ASSIGNMENT: In the entries below, find the line with "A)) retries locks" and the line with "behaviour of enqueue". Return those two lines and all lines between them, exactly.

Extracted records:

++++++++++++++++++++

(* ===== verification/TaskDb.v ===== *)
(** * Transactions of the task database

    [_task_db_exec] runs a function of a connection as one transaction of the
    SQLite file that holds the tasks, their events and the outbox, and retries
    when SQLite reports a lock or a disk I/O error.  The transaction is a
    function of the tables; the connection rolls it back when it raises. *)

From S2P Require Import Prelude PyStr.
Open Scope Z_scope.

(** The tables [S] and the faults still to come, one per connection. *)
Record task_db (S : Type) := mkDb { tables : S; db_faults : list fault }.
Arguments mkDb {S}. Arguments tables {S}. Arguments db_faults {S}.

Section exec.
Context {S A : Type}.
Variable TASK_DB_LOCK_RETRIES : Z.
Variable fn : S -> result (S * A).

(** [with _task_db_connect() as conn: return fn(conn)]: committed on success,
    rolled back on an exception of [fn] or of SQLite before the commit; a
    failure after the commit leaves the changes in place. *)
Definition with_connection : ST (task_db S) A := fun db =>
  let '(f, rest) := next_fault (db_faults db) in
  match f with
  | FailBefore e => (mkDb (tables db) rest, Raise e)
  | _ =>
      match fn (tables db) with
      | Raise e => (mkDb (tables db) rest, Raise e)
      | Ok (s', a) =>
          (mkDb s' rest, match f with FailAfter e => Raise e | _ => Ok a end)
      end
  end.

(** [except sqlite3.OperationalError]: locks and disk I/O errors are retried. *)
Definition retryable (e : exn) : bool :=
  match e with
  | OperationalError m => contains (lower m) "locked" || contains (lower m) "disk i/o error"
  | _ => false
  end.

(** [more] attempts are left after this one. *)
Fixpoint run_attempts (more : nat) : ST (task_db S) A :=
  match more with
  | O => with_connection
  | Datatypes.S more' => st_try with_connection (fun e => if retryable e then run_attempts more' else st_raise e)
  end.

(** [for attempt in range(1, max(1, TASK_DB_LOCK_RETRIES) + 1)] *)
Definition _task_db_exec : ST (task_db S) A :=
  run_attempts (Z.to_nat (Z.max 1 TASK_DB_LOCK_RETRIES) - 1).
End exec.

(** ** Atomicity *)

(** Faults that hit a transaction before its commit. *)
Definition before_commit (f : fault) : bool :=
  match f with FailAfter _ => false | _ => true end.

Section facts.
Context {S A : Type}.
Variable fn : S -> result (S * A).

(** One attempt: applied and answered, or without effect. *)
Lemma with_connection_atomic db :
  List.Forall (fun f => before_commit f = true) (db_faults db) ->
  let '(db', r) := with_connection fn db in
  db_faults db' = skipn 1 (db_faults db) /\
  match r with
  | Ok a => fn (tables db) = Ok (tables db', a)
  | Raise e => tables db' = tables db
  end.
Proof.
  destruct db as [s fs]. unfold with_connection. cbn [tables db_faults].
  intros Hf. destruct fs as [|f fs]; cbn [next_fault].
  - destruct (fn s) as [[s' a]|e]; done.
  - inversion Hf as [|? ? Hb Hfs]; subst. destruct f; try done; destruct (fn s) as [[s' a]|e]; done.
Qed.

Lemma run_attempts_atomic more db :
  List.Forall (fun f => before_commit f = true) (db_faults db) ->
  let '(db', r) := run_attempts fn more db in
  (exists k, (k <= Datatypes.S more)%nat /\ db_faults db' = skipn k (db_faults db)) /\
  match r with
  | Ok a => fn (tables db) = Ok (tables db', a)
  | Raise e => tables db' = tables db
  end.
Proof.
  revert db. induction more as [|more IH]; intros db Hf; cbn [run_attempts].
  - pose proof (with_connection_atomic db Hf) as H. destruct (with_connection fn db) as [db' r].
    destruct H as [H1 H2]. split; [exists 1%nat; auto|done].
  - unfold st_try. pose proof (with_connection_atomic db Hf) as H.
    destruct (with_connection fn db) as [db1 [a|e]]; destruct H as [H1 H2].
    + split; [exists 1%nat; split; [lia|done]|done].
    + destruct (retryable e); [|split; [exists 1%nat; split; [lia|done]|done]].
      specialize (IH db1). rewrite H1 in IH.
      destruct (run_attempts fn more db1) as [db' r].
      destruct IH as [(k & Hk & Hs) Hr]; [|split].
      * rewrite List.Forall_forall in *. intros x Hx. apply Hf.
        rewrite <- (firstn_skipn 1 (db_faults db)). apply in_or_app; auto.
      * exists (k + 1)%nat. split; [lia|]. rewrite Hs, skipn_skipn. done.
      * by rewrite H2 in Hr.
Qed.

Lemma run_attempts_no_fault more s s' a :
  fn s = Ok (s', a) -> run_attempts fn more (mkDb s []) = (mkDb s' [], Ok a).
Proof.
  intros Hfn. destruct more; cbn [run_attempts]; unfold st_try, with_connection; cbn; by rewrite Hfn.
Qed.

(** Locks shorter than the retry budget are invisible to the caller. *)
Lemma run_attempts_absorbs more locks rest s s' a :
  fn s = Ok (s', a) -> (length locks <= more)%nat ->
  List.Forall (fun e => retryable e = true) locks ->
  run_attempts fn more (mkDb s (map FailBefore locks ++ NoFault :: rest)) = (mkDb s' rest, Ok a).
Proof.
  intros Hfn. revert more. induction locks as [|e locks IH]; intros more Hl Hr; cbn [map app length] in *.
  - destruct more; cbn [run_attempts]; unfold st_try, with_connection; cbn; by rewrite Hfn.
  - destruct more as [|more]; [lia|]. inversion Hr as [|? ? He Hr']; subst.
    cbn [run_attempts]. unfold st_try. unfold with_connection at 1. cbn. rewrite He.
    apply IH; [lia|done].
Qed.
End facts.

(** [_task_db_exec] is atomic: as long as SQLite fails only before a commit,
    an answer means the transaction was applied exactly once to the tables it
    found, an exception means the tables are unchanged, and at most
    [max(1, TASK_DB_LOCK_RETRIES)] connections are used. *)
Theorem task_db_exec_atomic {S A} (fn : S -> result (S * A)) retries db db' r :
  List.Forall (fun f => before_commit f = true) (db_faults db) ->
  _task_db_exec retries fn db = (db', r) ->
  (exists k, (k <= Z.to_nat (Z.max 1 retries))%nat /\ db_faults db' = skipn k (db_faults db)) /\
  match r with
  | Ok a => fn (tables db) = Ok (tables db', a)
  | Raise e => tables db' = tables db
  end.
Proof.
  intros Hf E. unfold _task_db_exec in E.
  pose proof (run_attempts_atomic fn (Z.to_nat (Z.max 1 retries) - 1) db Hf) as H. rewrite E in H.
  destruct H as [(k & Hk & Hs) Hr]. split; [|done]. exists k. split; [lia|done].
Qed.

Definition demo_fn (n : Z) : result (Z * Z) := if n <? 10 then Ok (n + 1, n) else Raise TimeoutError.
Definition demo_db : task_db Z := mkDb 5 [FailBefore (OperationalError "database is locked")].

Lemma task_db_exec_atomic_witness :
  demo_fn 5 = Ok (tables (fst (_task_db_exec 2 demo_fn demo_db)), 5).
Proof.
  apply (task_db_exec_atomic demo_fn 2 demo_db (mkDb 6 []) (Ok 5)).
  - repeat constructor.
  - vm_compute. reflexivity.
Defined.

(** Locks and disk I/O errors that end within the retry budget are
    invisible: the transaction is applied once and answered. *)
Theorem task_db_exec_absorbs_locks {S A} (fn : S -> result (S * A)) retries locks rest s s' a :
  fn s = Ok (s', a) -> (length locks < Z.to_nat (Z.max 1 retries))%nat ->
  List.Forall (fun e => retryable e = true) locks ->
  _task_db_exec retries fn (mkDb s (map FailBefore locks ++ NoFault :: rest)) = (mkDb s' rest, Ok a).
Proof. intros Hfn Hl Hr. apply run_attempts_absorbs; [done|lia|done]. Qed.

Lemma task_db_exec_absorbs_locks_witness :
  _task_db_exec 8 (fun n : Z => Ok (n + 1, n))
    (mkDb 5 (map FailBefore [OperationalError "database is locked"; OperationalError "disk I/O error"] ++ [NoFault]))
  = (mkDb 6 [], Ok 5).
Proof.
  apply (task_db_exec_absorbs_locks (fun n : Z => Ok (n + 1, n)) 8
    [OperationalError "database is locked"; OperationalError "disk I/O error"] [] 5 6 5).
  - reflexivity.
  - cbn. lia.
  - repeat constructor.
Defined.
(* ===== verification/OutboxFacts.v ===== *)
(** * Correctness of the SQLite outbox

    The table invariant and its preservation by every transaction, the
    behaviour of enqueue and claim, the retry schedule. *)

From S2P Require Import Prelude PyStr PyTime Json Policy Outbox.
From Stdlib Require Import Ascii.
Open Scope Z_scope.

(** ** The invariant *)

(** A row's dedupe key names its event and target, its target is known, and
    its delivery columns agree with its status. *)
Definition row_ok {I} (r : fanout_row I) : Prop :=
  dedupe_key r = event_id r +:+ ":" +:+ target r /\
  In (target r) FANOUT_TARGETS /\
  0 <= attempts r /\
  match status r with
  | Pending => attempts r = 0 /\ completed_at r = None /\ last_error r = None
  | Retrying => True
  | Running => 1 <= attempts r /\ last_attempt_at r = Some (updated_at r)
  | Succeeded => completed_at r = Some (updated_at r) /\ last_error r = None
  | Failed => completed_at r = Some (updated_at r) /\ is_Some (last_error r)
  end.

Definition table_ok {I} (rs : list (fanout_row I)) : Prop :=
  List.NoDup (map oid rs) /\ List.NoDup (map dedupe_key rs) /\ List.Forall row_ok rs.

Definition outbox_ok (st : sqlite_outbox) : Prop :=
  table_ok (rows st) /\ List.Forall (fun r => oid r < next_id st) (rows st).

Lemma status_in_spec s l : status_in s l = true <-> s ∈ l.
Proof. unfold status_in. apply bool_decide_eq_true. Qed.

(** Updates of the code never touch the identifying columns. *)
Definition keeps_key {I} (u : fanout_row I -> fanout_row I) : Prop :=
  forall r, oid (u r) = oid r /\ dedupe_key (u r) = dedupe_key r /\ target (u r) = target r /\
            event_id (u r) = event_id r /\ project (u r) = project r /\ file (u r) = file r.
Lemma untouched_op uuid4 w w' : fanout_op cfg uuid4 w w' ->
  fanout_outbox_backend_active w = BSqlite ->
  fanout_outbox_backend_active w' = BSqlite /\ docs w' = docs w.
Proof.
  intros Hs Hw. destruct Hs.
  - apply untouched_bind; [|intros ev|done].
    { unfold read_event. destruct (jtruthy _); [by intros x|]. by intros x. }
    apply untouched_mongo_else, untouched_sqlite_else, untouched_bind; [apply untouched_sqlite|].
    intros c. apply untouched_bind; [|by intros]. intros x Hx. cbn. by destruct (coalesced c <=? 0).
  - apply untouched_mongo_else; [|done]. apply untouched_sqlite_else, untouched_sqlite.
  - apply untouched_mongo_else; [|done]. apply untouched_sqlite.
  - unfold mark_fanout_success, _use_mongo_outbox. rewrite Hw. by apply untouched_sqlite.
  - unfold mark_fanout_failed, _use_mongo_outbox. rewrite Hw. by apply untouched_sqlite.
  - unfold fail_letta_backlog, _use_mongo_outbox. rewrite Hw. by apply untouched_sqlite.
  - unfold mark_fanout_retry, _use_mongo_outbox. rewrite Hw.
    destruct (retry_decision _ _ _ _). apply untouched_bind; [apply untouched_sqlite|by intros|done].
Qed.
End frame.

(** Operations of the fan-out in sequence, without deletions. *)
Inductive deliveries (cfg : store_config) (uuid4 : nat -> string) : outbox_store -> outbox_store -> Prop :=
| deliveries_refl w : deliveries cfg uuid4 w w
| deliveries_step w1 w2 w3 :
    deliveries cfg uuid4 w1 w2 -> fanout_op cfg uuid4 w2 w3 -> deliveries cfg uuid4 w1 w3.

(** A fallback to SQLite strands what MongoDB holds: without promotion, no
    later enqueue, claim, recovery or mark touches a document, so events
    accepted or claimed before the fallback stay as they are. *)
Theorem fallback_strands_documents cfg uuid4 w w' :
  FANOUT_OUTBOX_AUTO_PROMOTE_MONGO_ON_SQLITE_IO_ERROR cfg = false ->
  fanout_outbox_backend_active w = BSqlite -> deliveries cfg uuid4 w w' -> docs w' = docs w.
Proof.
  intros Hno Hw Hd.
  assert (fanout_outbox_backend_active w' = BSqlite /\ docs w' = docs w) as [_ ?]; [|done].
  induction Hd as [w|w1 w2 w3 _ IH Hs]; [done|]. destruct (IH Hw) as [H1 H2].
  destruct (untouched_op cfg Hno uuid4 _ _ Hs H1) as [H3 H4]. split; congruence.
Qed.

(** ** Concrete runs *)

Definition default_store_config : store_config := mkStoreConfig default_fanout_config 8 true true true.

(** A stand-in for [uuid4]: distinct texts. *)
Fixpoint demo_uuid (n : nat) : string :=
  match n with O => "u" | S n' => String "u" (demo_uuid n') end.

Lemma demo_uuid_inj i j : demo_uuid i = demo_uuid j -> i = j.
Proof.
  revert j. induction i as [|i IH]; intros [|j]; cbn; [done|by destruct j|by destruct i|].
  intros [= E]. f_equal. auto.
Qed.

Definition demo_op_enqueue (w : outbox_store) :=
  enqueue_fanout_outbox default_store_config demo_uuid demo_now demo_payload demo_targets false w.

(** An insert that fails for any reason is taken for a duplicate: when the
    driver times out on [insert_one], the enqueue still returns, counts the
    target as existing, and neither store holds the event. *)
Theorem mongo_insert_failure_loses_event :
  let w := empty_store BMongo [] [NoFault; NoFault; FailBefore TimeoutError] [] in
  exists w' c, enqueue_fanout_outbox default_store_config demo_uuid demo_now demo_payload ["qdrant"] false w = (w', Ok c) /\
    inserted c = 0 /\ existing c = 1 /\ docs w' = [] /\ rows (tables (db w')) = [] /\
    fanout_outbox_backend_active w' = BMongo.
Proof. do 2 eexists. vm_compute. repeat split. Qed.

(** A claim whose second driver call fails returns the (empty) SQLite batch
    and leaves the document it had claimed running in MongoDB, which is no
    longer the active store. *)
Theorem mongo_claim_failure_strands_job :
  let w := fst (demo_op_enqueue (empty_store BMongo [] (repeat NoFault 8 ++ [NoFault; FailBefore TimeoutError]) [])) in
  exists w', claim_fanout_batch default_store_config (demo_now + 5000000) 2 None None w = (w', Ok []) /\
    length (docs w') = 3%nat /\
    length (List.filter (fun d => status_in (status d) [Running]) (docs w')) = 1%nat /\
    fanout_outbox_backend_active w' = BSqlite.
Proof. eexists. vm_compute. repeat split. Qed.

(** A commit whose answer is lost is repeated: after a disk I/O error that
    follows the commit, the retried claim takes the next rows, and the rows of
    the first attempt stay running without having been returned. *)
Theorem lost_commit_claims_twice :
  let w := fst (demo_op_enqueue (empty_store BSqlite [NoFault; FailAfter (OperationalError "disk I/O error")] [] [])) in
  exists w' l, claim_fanout_batch default_store_config (demo_now + 5000000) 1 None None w = (w', Ok l) /\
    map oid l = [IntId 2] /\
    map oid (List.filter (fun r => status_in (status r) [Running]) (rows (tables (db w')))) = [1; 2].
Proof. do 2 eexists. vm_compute. repeat split. Qed.

(** ** Witnesses *)

Definition demo_mongo : outbox_store := fst (demo_op_enqueue (empty_store BMongo [] [] [])).
Definition demo_fallback : outbox_store := fst (demo_op_enqueue (empty_store BMongo [] [] [Some TimeoutError])).

Lemma demo_store_reachable cs :
  store_reachable default_store_config demo_uuid (fst (demo_op_enqueue (empty_store BMongo [] [] cs))).
Proof. eapply sreach_step; [apply sreach_init|]. apply sstep_op, op_enqueue. Qed.

Lemma store_reachable_wf_witness :
  length (docs demo_mongo) = 3%nat /\ outbox_ok (tables (db demo_mongo)) /\ table_ok (docs demo_mongo).
Proof.
  split; [vm_compute; reflexivity|].
  apply (store_reachable_wf default_store_config demo_uuid demo_mongo), demo_store_reachable.
Defined.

++++++++++++++++++++

ANSWER TO THIS TASK:
Theorem task_db_exec_absorbs_locks {S A} (fn : S -> result (S * A)) retries locks rest s s' a :
  fn s = Ok (s', a) -> (length locks < Z.to_nat (Z.max 1 retries))%nat ->
  List.Forall (fun e => retryable e = true) locks ->
  _task_db_exec retries fn (mkDb s (map FailBefore locks ++ NoFault :: rest)) = (mkDb s' rest, Ok a).
Proof. intros Hfn Hl Hr. apply run_attempts_absorbs; [done|lia|done]. Qed.

Lemma task_db_exec_absorbs_locks_witness :
  _task_db_exec 8 (fun n : Z => Ok (n + 1, n))
    (mkDb 5 (map FailBefore [OperationalError "database is locked"; OperationalError "disk I/O error"] ++ [NoFault]))
  = (mkDb 6 [], Ok 5).
Proof.
  apply (task_db_exec_absorbs_locks (fun n : Z => Ok (n + 1, n)) 8
    [OperationalError "database is locked"; OperationalError "disk I/O error"] [] 5 6 5).
  - reflexivity.
  - cbn. lia.
  - repeat constructor.
Defined.
(* ===== verification/OutboxFacts.v ===== *)
(** * Correctness of the SQLite outbox

    The table invariant and its preservation by every transaction, the
    behaviour of enqueue and claim, the retry schedule. *)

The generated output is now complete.